On the condition that they don't sue Logan Paul, investors of the never-released play-to-earn NFT game Cryptozoo can now get their money back.

Two years after Logan Paul's much-touted play-to-earn game failed to launch, the social media influencer has finally addressed discontented investors by offering to refund their NFT purchases for 0.1 ETH each.

In a post made on X, the YouTuber said, "I am personally committing more than $2.3 million to buy back Base Eggs and Base Animals from every person who intended to play CryptoZoo," adding that "Like you, I was highly disappointed that the game was not delivered."

At the height of the first non-fungible token rush in 2021, Logan Paul announced the release of a collecting game on Ethereum. In his podcast 'IMPAULSIVE' he talked about CryptoZoo being a "really fun game that makes you money," with "hand-made art" and more than "1 million dollars on development."

Sold on the influencer's weight as a public figure, investors rallied to buy "Base Eggs" and "Base Animals" NFTs, which would allow them to buy, sell, breed, and trade "exotic animals" once the game was released. On the first day of launch, buyers purchased $2.5 million worth of eggs, and the game token $ZOO skyrocketed. 

Yet, the game never delivered. On the day of launch, the egg NFTs - which were supposed to hatch into animals with different levels of rarity and yield a certain amount of $ZOO tokens - turned out to be nothing more than JPEG images.

In February 2023, the YouTube star and other project associates were hit with a class action lawsuit accusing them of promoting a "game that did not work or never existed" and of having "manipulated the digital currency market for Zoo Tokens to their advantage."

On January 1st this year, the influencer filed an answer and cross-claim response to the class action suit in which he accused two other project members, Jake Greenbaum and Eduardo Ibanez, of having "sabotaged" the game for their own financial benefit.
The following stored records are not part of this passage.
(* ===== verification/CollectorProps.v ===== *)
(** * The collector process keeps its mirror truthful

    A life of the collector process, over any configuration it reads, connections
    it makes and crashes of its host, is a sequence of connections of one mirror. *)

From S2P Require Import Prelude Bytes GoIO Pcapio Proto Os Durable Dir Runs Json Spool Reader Mirror MirrorSpec MirrorProof MirrorProps Keylog Metrics Conn Streamer Serve Noise NoiseProps Keys FanOut Demux DemuxProof DemuxProps Config Session SessionProps.

(** A run is what its postcondition says, and it is a run. *)
Lemma wp_trace {F X A} (m : M X A) Φ x s :
  wp F m Φ x s ->
  wp F m (fun o x' s' => Φ o x' s' /\ exists fl ck rn w', Forall F fl /\ m (x, World s fl ck rn) = (o, (x', w')) /\ w_fs w' = s') x s.
Proof.
  intros Hm fl ck rn HF. specialize (Hm fl ck rn HF). destruct (m (x, World s fl ck rn)) as [o [x' w']] eqn:E.
  destruct Hm as [Hp Hf]. split; [|done]. split; [done|]. by exists fl, ck, rn, w'.
Qed.

(** ** What a round reads *)

Section PlainSame.
Context `{NoiseLib}.

(** Reading looks at the reading side only. *)
Definition same_reader (c c' : secure) : Prop :=
  c_recv c = c_recv c' /\ c_buf c = c_buf c' /\ raw_in (c_raw c) = raw_in (c_raw c').

Lemma secure_Read_same n c c' :
  same_reader c c' ->
  (secure_Read n c).1 = (secure_Read n c').1 /\ same_reader (secure_Read n c).2 (secure_Read n c').2.
Proof.
  intros (H1 & H2 & H3). unfold secure_Read, raw_ReadFull. rewrite <-H1, <-H2, <-H3.
  destruct (c_buf c) as [|y buf] eqn:Eb.
  2: { cbn [c_buf c_recv c_raw set_recv]. rewrite Eb, <-H2. split; [done|]. by split_and!; cbn. }
  destruct (ReadFull (raw_in (c_raw c)) 2) as [[hdr|e] i]; cbn [raw_in raw_out]; [|done].
  destruct (ReadFull i _) as [[ct|e] i']; [|done]. destruct (Decrypt (c_recv c) ct) as [[pt|e] s]; done.
Qed.

Lemma plain_same c c' : same_reader c c' -> plain c = plain c'.
Proof.
  intros Hs. unfold plain. pose proof Hs as (_ & H2 & H3). rewrite H2, H3. generalize (S (length (c_buf c') + length (st_data (raw_in (c_raw c'))))).
  intros fuel. clear H2 H3. revert c c' Hs. induction fuel as [|fuel IH]; intros c c' Hs; [done|]. cbn [plain_upto].
  destruct (secure_Read_same (Z.to_nat maxNoiseMsg) c c' Hs) as [Hr Hs'].
  destruct (secure_Read _ c) as [[b|e] c1], (secure_Read _ c') as [[b'|e'] c1']; cbn in Hr, Hs'; simplify_eq; [|done].
  by rewrite (IH c1 c1' Hs').
Qed.
End PlainSame.

(** A stage begins at most one session for every source and frame. *)
Section Seq.
Context `{CborCodec Stats, ZstdCodec} (src : Z).

Lemma a_source_seq acks a s : a_seq a <= a_seq (a_source src acks a s) <= a_seq a + 1.
Proof.
  unfold a_source. destruct (_ =? _); [|lia]. destruct (si_Epoch s); [lia|]. destruct (a_epoch a); [unfold a_adopt, a_seq; cbn; lia|].
  case_decide; [lia|]. rewrite a_seq_next. lia.
Qed.

Lemma a_handshake_seq acks ss a : a_seq a <= a_seq (a_handshake src acks ss a) <= a_seq a + len ss.
Proof.
  revert a. induction ss as [|s ss IH]; intros a; [change (a_handshake src acks [] a) with a; rewrite len_nil; lia|].
  change (a_handshake src acks (s :: ss) a) with (a_handshake src acks ss (a_source src acks a s)).
  pose proof (a_source_seq acks a s). specialize (IH (a_source src acks a s)). rewrite len_cons. lia.
Qed.

Lemma a_frame_seq f a a' : a_frame src f a = Ok a' -> a_seq a' <= a_seq a + 1.
Proof.
  unfold a_frame. destruct (ignored src f); [intros [= <-]; lia|]. destruct (_ =? _).
  - destruct (batch f) as [recs|e]; [|done]. cbn [mbind res_bind]. unfold a_commit.
    destruct (keep_loop _ _ _ _ _) as [keep|e]; [|done]. cbn [mbind res_bind]. intros [= <-].
    destruct keep; [lia|]. unfold a_append, a_seq. cbn. lia.
  - destruct (_ =? _).
    + unfold a_gap. destruct (DecodeGap _) as [g|e]; [|done]. cbn [mbind res_bind]. intros [= <-].
      destruct (_ <=? _); [lia|]. unfold a_roll, a_seq. cbn [a_old]. rewrite len_app, len_cons, len_nil. lia.
    + destruct (_ || _); [|done]. intros [= <-]. lia.
Qed.

Lemma a_frames_seq fs a : a_seq (a_frames src fs a) <= a_seq a + len fs.
Proof.
  revert a. induction fs as [|f fs IH]; intros a; cbn [a_frames]; [rewrite len_nil; lia|]. rewrite len_cons. pose proof (len_nonneg fs).
  destruct (a_frame src f a) as [a'|e] eqn:E; [|lia]. pose proof (a_frame_seq _ _ _ E). specialize (IH a'). lia.
Qed.

Lemma stage_seq acks ss fs a n : a_seq (stage src acks ss fs a n) <= a_seq a + (len ss + len fs).
Proof.
  unfold stage. pose proof (a_frames_seq (take (n - length ss) fs) (a_handshake src acks (take n ss) a)) as Hf.
  pose proof (a_handshake_seq acks (take n ss) a) as [_ Hh]. unfold len in *. rewrite !length_take in *. lia.
Qed.
End Seq.

(** ** A life of the process *)

Section Life.
Context `{NoiseLib, CurveLib, YamlCodec Vulnbox, YamlCodec Infra}.
Context `{CborCodec PreambleHeader, CborCodec Stats, ZstdCodec}.
Context (opts : Options) (agent : list byte -> history).
Abbreviation src := (op_SrcID opts).
Abbreviation gh := (first_header opts).
Abbreviation snap := (gh_Snaplen gh).
Abbreviation cstep := (cstep src gh agent).
Context (Hsnap : is_uint 32 snap) (Hwf : forall e, wf_history snap (agent e)).

(** The stream of the connection that a round makes, if it makes one. *)
Definition round_stream (rd : round) : option stream :=
  let '(vb, _, _) := Load (rd_config rd) in
  if bool_decide (vb_IP vb = [] \/ vb_NoisePubKey vb = []) then None
  else
    match ParsePublicKey (vb_NoisePubKey vb) with
    | Err _ => None
    | Ok pub =>
        let port := if 0 <? op_NoisePort opts then op_NoisePort opts else Port vb in
        match Dial (rd_random rd) (op_Key opts) pub (rd_dial rd (vb_IP vb) port) with
        | Ok conn => Some (plain conn)
        | Err _ => None
        end
    end.

(** It tells the truth about the agent's history. *)
Definition truthful (rd : round) : Prop := match round_stream rd with Some r => honest src agent r | None => True end.
(* ===== verification/Merge.v ===== *)
(** * The merging of the key files (internal/tls/reconcile.go)

    [mergeLoop] relays the lines that the hooks append to their key files to one
    file, once each.  A hook may write while its file is read: a reader delivers
    what is there at the time of each [ReadAt]. *)

From S2P Require Import Prelude Bytes GoIO Os Conn Keylog Config GoPath Tls Reconcile.

(** [ReadAt] into the buffer: the call's number and its offset give the bytes and
    whether there was an error, [io.EOF] included. *)
Definition tail_reader : Type := nat -> Z -> list byte * bool.

Definition tail_buf : nat := Z.to_nat (64 * 2 ^ 10).

(** A file that is not written while it is read. *)
Definition still_reader (data : list byte) : tail_reader :=
  fun _ off => let chunk := take tail_buf (drop (Z.to_nat off) data) in (chunk, (length chunk <? tail_buf)%nat).

Record mergeState : Type := mkMergeState { ms_off : Z; ms_skipping : bool }.

(** The variables of [mergeTail]; [mg_out] is the relay file, which is only
    appended to: what was sent to it is what it holds. *)
Record merging : Type := mkMerging {
  mg_state : mergeState;
  mg_partial : list byte;
  mg_out : conn;
  mg_seen : gset (list byte)
}.

(** A complete line; [false]: the write failed. *)
Definition relay_line (line : list byte) (out : conn) (seen : gset (list byte)) : bool * conn * gset (list byte) :=
  if Valid line then
    let key := TrimSpace line in
    if bool_decide (key ∈ seen) then (true, out, seen)
    else let '(ok, out) := conn_Write (key ++ [x0a]) out in (ok, out, {[ key ]} ∪ seen)
  else (true, out, seen).

(** The loop over a chunk; every round takes a byte of it at least, so its length
    is fuel enough.  [false]: [mergeTail] returned. *)
Fixpoint merge_chunk (fuel : nat) (chunk : list byte) (v : merging) : bool * merging :=
  let st := mg_state v in
  match fuel, chunk with
  | O, _ | _, [] => (true, v)
  | S fuel, _ =>
      match IndexByte chunk x0a with
      | None =>
          let off := i64 (ms_off st + len chunk) in
          if ms_skipping st then (true, mkMerging (mkMergeState off true) (mg_partial v) (mg_out v) (mg_seen v))
          else
            let partial := mg_partial v ++ chunk in
            if MaxLineLen <? len partial then (true, mkMerging (mkMergeState off true) [] (mg_out v) (mg_seen v))
            else (true, mkMerging (mkMergeState off false) partial (mg_out v) (mg_seen v))
      | Some i =>
          let off := i64 (ms_off st + Z.of_nat (i + 1)) in
          if ms_skipping st then
            merge_chunk fuel (drop (S i) chunk) (mkMerging (mkMergeState off false) (mg_partial v) (mg_out v) (mg_seen v))
          else
            match relay_line (mg_partial v ++ take i chunk) (mg_out v) (mg_seen v) with
            | (false, out, seen) => (false, mkMerging (mkMergeState off false) (mg_partial v) out seen)
            | (true, out, seen) => merge_chunk fuel (drop (S i) chunk) (mkMerging (mkMergeState off false) [] out seen)
            end
      end
  end.

(** The outer loop from the read number [k] on.  [None]: out of fuel. *)
Fixpoint merge_reads (fuel k : nat) (f : tail_reader) (v : merging) : option merging :=
  match fuel with
  | O => None
  | S fuel =>
      let '(chunk, rerr) := f k (ms_off (mg_state v)) in
      match merge_chunk (length chunk) chunk v with
      | (false, v) => Some v
      | (true, v) =>
          if rerr || bool_decide (chunk = []) then
            let st := mg_state v in
            Some (mkMerging (mkMergeState (i64 (ms_off st - len (mg_partial v))) (ms_skipping st)) (mg_partial v) (mg_out v) (mg_seen v))
          else merge_reads fuel (S k) f v
      end
  end.

Definition mergeTail (fuel : nat) (f : tail_reader) (st : mergeState) (out : conn) (seen : gset (list byte)) :
    option (mergeState * conn * gset (list byte)) :=
  match merge_reads fuel 0 f (mkMerging st [] out seen) with
  | None => None
  | Some v => Some (mg_state v, mg_out v, mg_seen v)
  end.

(** The variables of [mergeLoop]. *)
Record merger : Type := mkMerger {
  mr_out : conn;
  mr_seen : gset (list byte);
  mr_states : gmap (list byte) mergeState
}.

(** A file of the directory: its path, and its reader if it could be opened. *)
Definition merge_file (fuel : nat) (m : merger) (file : list byte * res tail_reader) : option merger :=
  let st := default (mkMergeState 0 false) (mr_states m !! file.1) in
  let states := <[file.1 := st]> (mr_states m) in
  match file.2 with
  | Err _ => Some (mkMerger (mr_out m) (mr_seen m) states)
  | Ok f =>
      match mergeTail fuel f st (mr_out m) (mr_seen m) with
      | None => None
      | Some (st, out, seen) => Some (mkMerger out seen (<[file.1 := st]> states))
      end
  end.

(** [files] are those that [filepath.Glob] finds. *)
Fixpoint mergeOnce (fuel : nat) (m : merger) (files : list (list byte * res tail_reader)) : option merger :=
  match files with
  | [] => Some m
  | file :: files => m ← merge_file fuel m file; mergeOnce fuel m files
  end.

(** [relay] is what opening the file for reading gives. *)
Definition loadSeen (relay : res stream) : gset (list byte) :=
  match relay with Err _ => ∅ | Ok br => prime (S (length (st_data br))) br ∅ end.

(** [opened] is the file opened for appending, with what it holds; [ticks] are the
    rounds of the ticker.  [None] in the result: it returned. *)
Fixpoint merge_ticks (fuel : nat) (m : merger) (ticks : list (list (list byte * res tail_reader))) : option merger :=
  match ticks with
  | [] => Some m
  | files :: ticks => m ← mergeOnce fuel m files; merge_ticks fuel m ticks
  end.

Definition mergeLoop (fuel : nat) (r : Reconciler) (relay : res stream) (opened : res conn)
    (ticks : list (list (list byte * res tail_reader))) : option (option merger) :=
  if bool_decide (RelayFile r = []) then Some None
  else
    let seen := loadSeen relay in
    match opened with
    | Err _ => Some None
    | Ok out => Some <$> merge_ticks fuel (mkMerger out seen ∅) ticks
    end.
(** [bool(v)] *)
Definition truthy (v : xvalue) : bool :=
  match v with
  | XList l => negb (length l =? 0)%nat
  | XStr s => negb (Py.is_empty s)
  | XNum z => negb (z =? 0)%Z
  | XBool b => b
  end.

(** [for x in v]: the items, or a TypeError for a number or a boolean. *)
Definition iter (v : xvalue) : option (list item) :=
  match v with
  | XList l => Some l
  | XStr s => Some (chars s)
  | XNum _ | XBool _ => None
  end.

(** [v[0]]: IndexError on an empty sequence, TypeError on a number or a
    boolean. *)
Definition index0 (v : xvalue) : option item :=
  l ← iter v; head l.

(** [v[:3]], as the items it holds. *)
Definition first3 (v : xvalue) : option (list item) :=
  l ← iter v; Some (firstn 3 l).

(** [x.strip()]: an element has no such method (AttributeError). *)
Definition item_strip (x : item) : option string :=
  match x with
  | IStr s => Some (Py.strip s)
  | IElem _ => None
  end.

(** *** eval_xpath *)

(** The helper of the source: the value of [element.xpath(xpath_expr)], or
    the empty list when that raises.  Called on a string instead of an
    element, the attribute lookup raises and the result is the empty list
    as well. *)
Definition eval_xpath (el : item) (xpath_expr : string) : xvalue :=
  match el with
  | IElem e =>
      match xpath e xpath_expr with
      | Some v => v
      | None => XList []
      end
  | IStr _ => XList []
  end.

(** The selector cascades of [response]: the value of the first selector
    whose value is truthy, [None] when there is none. *)
Fixpoint select_first (el : item) (selectors : list string) : option xvalue :=
  match selectors with
  | [] => None
  | sel :: rest =>
      let v := eval_xpath el sel in
      if truthy v then Some v else select_first el rest
  end.

(** *** One candidate of the structured tier

    In the functions of a candidate, [None] means that the candidate adds
    nothing: the source executes [continue], or an exception reaches the
    handler inside the loop, which continues as well. *)

(** The title as the cascade leaves it: [Some None] is Python's [None] (no
    selector matched), the outer [None] an exception. *)
Definition title_text (result : item) : option (option string) :=
  match select_first result title_selectors with
  | None => Some None
  | Some title_elements =>
      x ← index0 title_elements;
      title ← item_strip x;
      Some (Some title)
  end.

(** [not title or len(title) < 5] *)
Definition title_rejected (title : option string) : bool :=
  match title with
  | None => true
  | Some t => Py.is_empty t || (String.length t <? 5)%nat
  end.

Definition extract_title (result : item) : option string :=
  title ← title_text result;
  if title_rejected title then None else title.

(** The URL before normalisation. *)
Definition find_url (result : item) : option string :=
  match select_first result url_selectors with
  | None => None
  | Some url_elements =>
      x ← index0 url_elements;
      match x with
      | IStr url => if Py.is_empty url then None else Some url
      | IElem _ => None
      end
  end.

Definition extract_url (result : item) : option string :=
  url ← find_url result;
  Some (normalize_url url).

(** The content before the clean up. *)
Definition raw_content (result : item) : option string :=
  match select_first result content_selectors with
  | None => Some EmptyString
  | Some content_elements =>
      texts ← first3 content_elements;
      stripped ← mapM item_strip texts;
      Some (Py.join " " (List.filter (fun t => negb (Py.is_empty t)) stripped))
  end.

Definition extract_content (result : item) : option string :=
  content ← raw_content result;
  Some (clean_content content).

Definition candidate (result : item) : option record :=
  title ← extract_title result;
  url ← extract_url result;
  content ← extract_content result;
  Some (classify url title content).

(** [for result in results: ...] *)
Fixpoint structured_loop (results : list item) (res : EngineResults) : EngineResults :=
  match results with
  | [] => res
  | result :: rest =>
      match candidate result with
      | Some r => structured_loop rest (add res r)
      | None => structured_loop rest res
      end
  end.

(** *** One link of the last resort tier *)

Definition href_refused (href : string) : bool :=
  Py.startswith "#" href || Py.startswith "javascript:" href || Py.startswith "mailto:" href.

Definition fallback_link (link : item) : option record :=
  href ← eval_xpath_getindex link "./@href" 0;
  link_text ← extract_text link;
  match href, link_text with
  | Some (IStr href), Some link_text =>
      if negb (Py.is_empty href) && negb (Py.is_empty link_text)
         && (10 <? String.length (Py.strip link_text))%nat
         && negb (href_refused href)
      then Some (Link (normalize_url href) (Py.strip link_text) fallback_content)
      else None
  | _, _ => None
  end.

(** [for link in all_links: ...], with its [break] at ten results. *)
Fixpoint fallback_loop (all_links : list item) (res : EngineResults) : EngineResults :=
  match all_links with
  | [] => res
  | link :: rest =>
      match fallback_link link with
      | Some r =>
          let res := add res r in
          if (10 <=? length res)%nat then res else fallback_loop rest res
      | None => fallback_loop rest res
      end
  end.

(** *** response *)

(** The candidate containers: the value of the first container selector
    that matches, else of the link selector. *)
Definition containers (dom : element) : xvalue :=
  match select_first (IElem dom) result_selectors with
  | Some results => results
  | None => eval_xpath (IElem dom) link_selector
  end.

(** The last resort tier, the body of [if len(res.results) == 0].  An
    exception that leaves a loop header reaches the outer handler and the
    list is returned as it is at that point. *)
Definition last_resort (dom : element) (res : EngineResults) : EngineResults :=
  match iter (eval_xpath (IElem dom) "//a[@href]") with
  | None => res
  | Some all_links => fallback_loop all_links res
  end.

(** The body of the outer [try], on a parsed document and the result list
    so far. *)
Definition parse_document (dom : element) (res : EngineResults) : EngineResults :=
  match iter (containers dom) with
  | None => res
  | Some results =>
      let res := structured_loop results res in
      if (length res =? 0)%nat then last_resort dom res else res
  end.
(** X7.  On the server's own handle and with a store that reports no
    fault, removeHubServices deletes exactly the services of the instance
    and leaves hubs and accounts alone; the deletion is not undone when an
    account key fails to resolve, although the call then returns that
    error; when all keys resolve, the routing is re-materialised once per
    deleted service, in the order of the rows. *)
Theorem removeHubServices_effect (E : Env) (hub : pb.ULID) (w : World) :
  faults w = [] ->
  let gone := filter (fun so => Service.HubId so = pb.Bytes hub)
                     (services (db w)) in
  let out := removeHubServices E Main hub w in
  services (db out.2)
  = filter (fun so => Service.HubId so ≠ pb.Bytes hub) (services (db w))
  ∧ hubs (db out.2) = hubs (db w)
  ∧ accounts (db out.2) = accounts (db w)
  ∧ out.1 = match resolve E gone with inl e => inl e | inr _ => inr tt end
  ∧ (forall accs, resolve E gone = inr accs ->
       materialized out.2 = materialized w ++ (RoutingOf <$> accs)
       ∧ Forall2 (fun so acc =>
                    AccountFromKey E (Service.AccountId so) = inr acc)
                 gone accs).
Proof.
  intros Hq gone out.
  assert (Hdb : db out.2
                = with_services
                    (filter (fun so => Service.HubId so ≠ pb.Bytes hub)
                            (services (db w)))
                    (serial (db w)) (db w)).
  { subst out. unfold removeHubServices.
    erewrite bind_runs by (rewrite exec_quiet by exact Hq; reflexivity).
    erewrite bind_runs by (rewrite exec_quiet by exact Hq; reflexivity).
    now rewrite reroute_any_db. }
  rewrite Hdb.
  split; [reflexivity|]. split; [reflexivity|]. split; [reflexivity|].
  split.
  - destruct (resolve E gone) as [e|accs] eqn:Hres.
    + apply (removeHubServices_quiet_fails E Main hub e w Hq Hres).
    + subst out.
      now rewrite (removeHubServices_quiet E Main hub accs w Hq Hres).
  - intros accs Hres. split; [|now apply resolve_each].
    subst out.
    now rewrite (removeHubServices_quiet E Main hub accs w Hq Hres).
Qed.

(** Instance I1 holds two services of account A and instance I2 one of
    account B: removing I1 re-materialises A twice. *)
Lemma removeHubServices_effect_witness :
  let w := Demo.world
             (with_services [Demo.service_row 1 "X" "I1" "A";
                             Demo.service_row 2 "Y" "I2" "B";
                             Demo.service_row 3 "Z" "I1" "A"] 3
                Demo.empty_db) in
  let out := removeHubServices Demo.env Main (pb.ULIDFromBytes "I1") w in
  faults w = []
  ∧ Service.ID <$> services (db out.2) = [2%Z]
  ∧ length (materialized out.2) = 2.
Proof.
  intros w out. split; [reflexivity|].
  destruct (removeHubServices_effect Demo.env (pb.ULIDFromBytes "I1") w
              eq_refl) as (Hs & _ & _ & _ & Hm).
  fold out in Hs. split; [now rewrite Hs|].
  destruct (Hm _ eq_refl) as [Hlog _]. fold out in Hlog. now rewrite Hlog.
Defined.

(** ** HubDisconnect *)

(** X8.  With a valid HUB token, a store that reports no fault and account
    keys that resolve, HubDisconnect returns the response and a nil error,
    deletes the hub rows with the request's stable id and the services with
    the request's instance id; the two deletions are keyed independently, so
    the hub row goes whatever instance it holds. *)
Theorem HubDisconnect_cleans (E : Env) (s : Server) (ctx : Ctx)
  (req : pb.HubDisconnectRequest) (w : World) (tok : token.ValidToken)
  (accs : list pb.Account) :
  screen E s pb.HUB ctx = inr tok ->
  faults w = [] ->
  resolve E (filter (fun so => Service.HubId so
                               = pb.Bytes (pb.HDInstanceId req))
                    (services (db w))) = inr accs ->
  let out := HubDisconnect E s ctx req w in
  out.1 = (Some pb.MkNoop, None)
  ∧ hubs (db out.2)
    = filter (fun h => Hub.StableID h ≠ pb.Bytes (pb.HDStableId req))
             (hubs (db w))
  ∧ services (db out.2)
    = filter (fun so => Service.HubId so ≠ pb.Bytes (pb.HDInstanceId req))
             (services (db w)).
Proof.
  intros Hgate Hq Hres out. subst out. unfold HubDisconnect.
  rewrite (hub_gate_open _ _ _ _ _ Hgate).
  rewrite (removeHubServices_quiet E Main _ accs w Hq Hres).
  rewrite exec_quiet by exact Hq. repeat split.
Qed.
(** The lookup of a key in the items of a dictionary display; the
    dictionaries of this module repeat no key. *)
Fixpoint assoc {A} (k : string) (l : list (string * A)) : option A :=
  match l with
  | [] => None
  | (k', v) :: l' => if bool_decide (k' = k) then Some v else assoc k l'
  end.

(** * Properties *)

(** A decidable closed proposition, settled by evaluation. *)
Ltac by_evaluation := apply (bool_decide_unpack _); vm_compute; exact I.

Lemma lookup_list_to_map {A} (k : string) (l : list (string * A)) :
  (list_to_map l : gmap string A) !! k = assoc k l.
Proof.
  induction l as [|[k' v] l IH]; [done|].
  cbn [list_to_map foldr assoc]. rewrite lookup_insert.
  by case_decide; case_bool_decide.
Qed.

Lemma is_Some_list_to_map {A} (k : string) (l : list (string * A)) :
  is_Some ((list_to_map l : gmap string A) !! k) <-> k ∈ l.*1.
Proof.
  rewrite <- not_eq_None_Some, <- (not_elem_of_list_to_map (M := gmap string)).
  destruct (decide (k ∈ l.*1)); tauto.
Qed.

(** The entry of a key in [_writer_map] or [format_to_reader], by
    evaluation; the writers are left as they are written in the table. *)
Ltac eval_lookup :=
  rewrite ?lookup_list_to_map;
  repeat match goal with
  | |- context [assoc ?k ?l] =>
      let v := eval lazy -[fixing direct only] in (assoc k l) in
      change (assoc k l) with v
  end.

(** ** Strings *)

Lemma string_app_assoc (s t u : string) : (s +:+ t) +:+ u = s +:+ (t +:+ u).
Proof.
  induction s as [|a s IH]; [done|].
  change (String a ((s +:+ t) +:+ u) = String a (s +:+ (t +:+ u))).
  by rewrite IH.
Qed.

Lemma join_cons (a : string) (l : list string) :
  Str.join (a :: l) = a +:+ Str.join l.
Proof. done. Qed.

Lemma endswith_app (suf s : string) : Str.endswith suf (s +:+ suf) = true.
Proof.
  induction s as [|a s IH].
  - change ("" +:+ suf) with suf.
    destruct suf; simpl; [done|]. by rewrite bool_decide_eq_true_2.
  - change (String a s +:+ suf) with (String a (s +:+ suf)). simpl.
    rewrite IH. apply orb_true_r.
Qed.

(** ** Format inference: the loop *)

Lemma extension_keys_NoDup : NoDup extension_items.*1.
Proof. by_evaluation. Qed.

Lemma extension_lookup (ext ft : string) :
  _extension_to_filetype !! ext = Some ft <-> (ext, ft) ∈ extension_items.
Proof.
  symmetry. apply (elem_of_list_to_map (M := gmap string)), extension_keys_NoDup.
Qed.

Lemma scan_nil : scan [] = ("", None).
Proof. done. Qed.

(** The leftmost suffix is the last one the loop sees. *)
Lemma scan_cons (a : string) (l : list string) :
  scan (a :: l) = scan_step (scan l) a.
Proof. unfold scan. by rewrite reverse_cons, foldl_snoc. Qed.

Lemma scan_ext (l : list string) : (scan l).1 = Str.join l.
Proof.
  induction l as [|a l IH]; [done|].
  rewrite scan_cons, join_cons. unfold scan_step. cbn [fst]. by rewrite IH.
Qed.

Lemma scan_out_cons (a : string) (l : list string) :
  (scan (a :: l)).2 =
  match _extension_to_filetype !! Str.join (a :: l) with
  | Some ft => Some ft
  | None => (scan l).2
  end.
Proof.
  rewrite scan_cons, join_cons. unfold scan_step. cbn [snd].
  by rewrite scan_ext.
Qed.

Lemma filetype_from_scan (path : string) :
  _filetype_from_path path =
  match (scan (pathlib.suffixes path)).2 with
  | Some ft => Ok ft
  | None =>
      Raise (ReadError
        ("Could not deduce file format from extension '" +:+
         Str.join (pathlib.suffixes path) +:+ "'."))
  end.
Proof.
  unfold _filetype_from_path. rewrite <- scan_ext.
  by destruct (scan (pathlib.suffixes path)) as [ext [ft|]].
Qed.

(** The recorded match is the one of the longest tail of the suffix list
    that is a key of the table. *)
Lemma scan_out_longest (l : list string) (ft : string) :
  (scan l).2 = Some ft <->
  exists l1 l2, l = l1 ++ l2 /\
    _extension_to_filetype !! Str.join l2 = Some ft /\
    forall l1' l2', l = l1' ++ l2' -> (length l2 < length l2')%nat ->
      _extension_to_filetype !! Str.join l2' = None.
Proof.
  induction l as [|a l IH].
  - split; [done|]. intros (l1 & l2 & Hl & Hft & _).
    symmetry in Hl. apply app_eq_nil in Hl as [_ ->]. done.
  - rewrite scan_out_cons.
    destruct (_extension_to_filetype !! Str.join (a :: l)) as [v|] eqn:Hv.
    + split.
      * intros [= ->]. exists [], (a :: l). split_and!; [done..|].
        intros l1' l2' Hl Hlen. apply (f_equal length) in Hl.
        rewrite length_app in Hl. lia.
      * intros (l1 & l2 & Hl & Hft & Hmax). destruct l1 as [|b l1].
        { simpl in Hl. subst l2. congruence. }
        specialize (Hmax [] (a :: l) eq_refl).
        rewrite Hmax in Hv; [done|].
        apply (f_equal length) in Hl. simpl in Hl. rewrite length_app in Hl.
        simpl. lia.
    + rewrite IH. split.
      * intros (l1 & l2 & -> & Hft & Hmax). exists (a :: l1), l2.
        split_and!; [done..|]. intros [|b l1'] l2' Hl Hlen.
        { simpl in Hl. by subst l2'. }
        injection Hl as -> Hl. by apply (Hmax l1').
      * intros (l1 & l2 & Hl & Hft & Hmax). destruct l1 as [|b l1].
        { simpl in Hl. subst l2. congruence. }
        injection Hl as -> ->. exists l1, l2. split_and!; [done..|].
        intros l1' l2' Hl Hlen. apply (Hmax (b :: l1')); [|done].
        by rewrite Hl.
Qed.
The payback pledge made just three days later states in the conditions for a refund that investors would be "waiving any actual or anticipated claims against PAUL."

According to lawyer Rob Freund, if this strategy works, it will save Logan Paul a lot of money, as the $2.3 million is way less than what we would have to pay if he lost the class action suit.

A three-part investigation into the Cryptozoo fiasco by Coffeezilla revealed that, while the idea was conceived as a way to make easy money out of NFT buyers, Logan Paul was far from being a scam mastermind. He is, however, a public figure who, by promoting CryptoZoo as "my own NFT project," made it a bigger draw to investors.

So will those investors let one of the world's biggest influencers off the hook that easily, by accepting his payback money, or will they continue with the class action suit? We will continue to Observe.